My icon in [executive producer] Susannah Grant's phone is a witch because in her almost 30 years of doing this, she had never seen anyone get their first choice for every character. I actually don't think that was sorcery. I have always been attracted to the intelligence of those people and I think that not everyone could have done these roles. It is a very talky show. It is a very internal show.
And Lizzy Caplan, I've been a fan of hers forever, and I had felt like she would be the perfect Libby in that she could sort of hide inside the role until it was time to come out, and she did. At first, she's like a passive character, and as it goes on, you can see her growing bigger and bigger. That, to me, was among the most important role to cast. And the thing I wanted was to see in all of them, characters that felt really close to real people.
One thing I am incredibly curious about that made it from page-to-screen are the graphic tees. The women of the Upper East Side wear these workout tees with bold sayings on them in both the book and the show, but in the show, it seems like Libby's retro and vintage tees are somewhat of a rebuttal to the screaming Upper East Side mantras. Were the dueling shirts brought to the screen as an intentional contrast?

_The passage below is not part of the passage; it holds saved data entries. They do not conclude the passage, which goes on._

(* ===== verification/CliRun.v ===== *)
(** * The terminal client's runs (internal/cli/cli.go, cmd/webssh-cli)

    [Run] from the options to the relay, and what [main] does with a parsed
    command line: the tunnel's options, the private connection switch and the
    dispatch.  The flags are in CmdLine, the HTTP requests in CliHttp.

    A run is a list of effects and a result, in a small monad.  The effects are
    what goes out: DNS-over-HTTPS queries, HTTP requests with the redirects that
    [http.Client] follows, the WebSocket's handshake with the URL that is really
    dialled; a configured proxy, which carries them, is not among them.  What the
    world answers (HTTP, files, prompts, the terminal, the WebSocket) is an
    argument. *)

From S2P Require Import Prelude GoStrings GoTime GoFlag Json JsonDecode Netip NetipText NetworkPolicy Config WsProtocol SshClient WsHandler Tunnel CliError CliOptions CliUrl CliTunnel CliSession Doh PrivateConnect CliHttp.

(** ** The list of saved credentials *)

Fixpoint spaces (n : nat) : string := match n with O => "" | S n => String " " (spaces n) end.

Fixpoint rune_count (fuel : nat) (s : string) : nat :=
  match fuel, s with
  | S f, String _ t => S (rune_count f (str_drop (default 1%nat (rune_len s)) s))
  | _, _ => O
  end.

(** [%-ns] *)
Definition pad (n : nat) (s : string) : string := s +:+ spaces (n - rune_count (String.length s) s).
Definition newline : string := String (chr 10) "".

Definition summary_line (item : credentialSummary) : string :=
  let port := if cs_Port item =? 0 then 22 else cs_Port item in
  pad 20 (cs_ID item) +:+ "  " +:+ pad 24 (cs_Name item) +:+ "  "
    +:+ cs_Username item +:+ "@" +:+ cs_Host item +:+ ":" +:+ Itoa port +:+ newline.

Definition saved_listing (items : list credentialSummary) : string :=
  match items with
  | [] => "No saved credentials." +:+ newline
  | _ => pad 20 "ID" +:+ "  " +:+ pad 24 "NAME" +:+ "  TARGET" +:+ newline
           +:+ concat_str (map summary_line items)
  end.

(** ** What to connect to *)

Record Target : Type := mkTarget {
  tg_host : string; tg_user : string; tg_port : Z; tg_term : string; tg_key : string;
  tg_passphrase : string; tg_useTmux : bool; tg_tmuxSession : string }.

(** The options, completed by a saved credential. *)
Definition merge_saved (opt : Options) (saved : option savedCredential) : Target :=
  let host := TrimSpace (o_Host opt) in
  let user := TrimSpace (o_SSHUser opt) in
  let term := TrimSpace (o_Term opt) in
  match saved with
  | None => mkTarget host user (o_Port opt) term "" (o_Passphrase opt) (o_UseTmux opt) (o_TmuxSession opt)
  | Some s =>
      mkTarget (if host =?s "" then sv_Host s else host)
               (if user =?s "" then sv_Username s else user)
               (if o_Port opt =? 0 then sv_Port s else o_Port opt)
               (if term =?s "" then sv_Term s else term)
               (sv_PrivateKey s)
               (if o_Passphrase opt =?s "" then sv_Passphrase s else o_Passphrase opt)
               (o_UseTmux opt || (sv_UseTmux s || sv_UseHerdr s))
               (o_TmuxSession opt)
  end.

Definition set_key (key : string) (t : Target) : Target :=
  mkTarget (tg_host t) (tg_user t) (tg_port t) (tg_term t) key (tg_passphrase t) (tg_useTmux t)
    (tg_tmuxSession t).
Definition set_passphrase (pass : string) (t : Target) : Target :=
  mkTarget (tg_host t) (tg_user t) (tg_port t) (tg_term t) (tg_key t) pass (tg_useTmux t)
    (tg_tmuxSession t).

(** The defaults of the port and the terminal's name; [env] is [$TERM]. *)
Definition complete_target (env : string) (t : Target) : result cerror Target :=
  reject! (tg_host t =?s "") || (tg_user t =?s "")
    with Plain "destination [user@]host[:port] is required (or --saved)" in
  let term := if tg_term t =?s "" then TrimSpace env else tg_term t in
  Ok (mkTarget (tg_host t) (tg_user t) (if tg_port t =? 0 then 22 else tg_port t)
        (if term =?s "" then "xterm-256color" else term) (tg_key t) (tg_passphrase t)
        (tg_useTmux t) (tg_tmuxSession t)).

Definition connect_data (t : Target) (window : option (Z * Z)) : ConnectData :=
  let (cols, rows) := default (defaultCols, defaultRows) window in
  let (cols, rows) := clampSize cols rows in
  mkConnectData (tg_host t) (tg_port t) (tg_user t) (tg_key t) (tg_passphrase t) (tg_term t) cols rows
    (tg_useTmux t) (tg_useTmux t) (tg_tmuxSession t) (tg_tmuxSession t).

Definition connect_frame (t : Target) (window : option (Z * Z)) : Frame :=
  TextMessage (EncodeMessage "connect" (Some (enc_ConnectData (connect_data t window)))).

(** ** Runs *)

Inductive RunEffect : Type :=
| EPrompt (text : string)
| EDoH (query : DoHRequest)
| EHttp (e : HttpEffect)
| EStdout (text : string) | EStderr (text : string)
| EDial (endpoint : URL) (headers : Headers) | ESend (f : Frame) | ERelay
| ECloseConn | ECloseIdle.

(** A run so far: its effects and its result. *)
Definition M (A : Type) : Type := (list RunEffect * result cerror A)%type.

Definition lift {A} (r : result cerror A) : M A := ([], r).
Definition emit (e : RunEffect) : M unit := ([e], Ok tt).
Definition emit_all (es : list RunEffect) : M unit := (es, Ok tt).
Definition m_bind {A B} (m : M A) (f : A -> M B) : M B :=
  match m with
  | (es, Ok a) => let (fs, r) := f a in (es ++ fs, r)
  | (es, Err e) => (es, Err e)
  end.
(** [defer]: the effects at the end, however the rest goes. *)
Definition deferred {A} (es : list RunEffect) (m : M A) : M A := (fst m ++ es, snd m).

Notation "'do!' x ':=' m 'in' k" := (m_bind m (fun x => k))
  (at level 10, x pattern, m at level 100, k at level 200) : go_scope.

Section Run.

Yes, but it was not my thinking. Leah Katznelson was our costume designer, and she had this tremendous task of making the show period — you don't think of it as a period show, but it was 2016 — and at that time I was in New York, and all I saw at the time were those kinds of t-shirts. Now, post-Trump, I only see shirts that say, like, "Be Kind" and the shirts have kind of shifted. Leah had to be a 2016 anthropologist as to what people were wearing. But Libby was a retro character in 2016, and I was constantly enthralled by the shirts Leah put her in. I never would have thought of that! I never would have thought of a counterpoint in the t-shirts where the shirts are screaming the plot at you. They are like, "Who was I? Who am I? Can I hold on to who I am?" When you write, there's so much negative space around every character, and it's up to props and set design and costumes, and all those departments to fill in the space and really complete the character and the show in a way that left me in awe.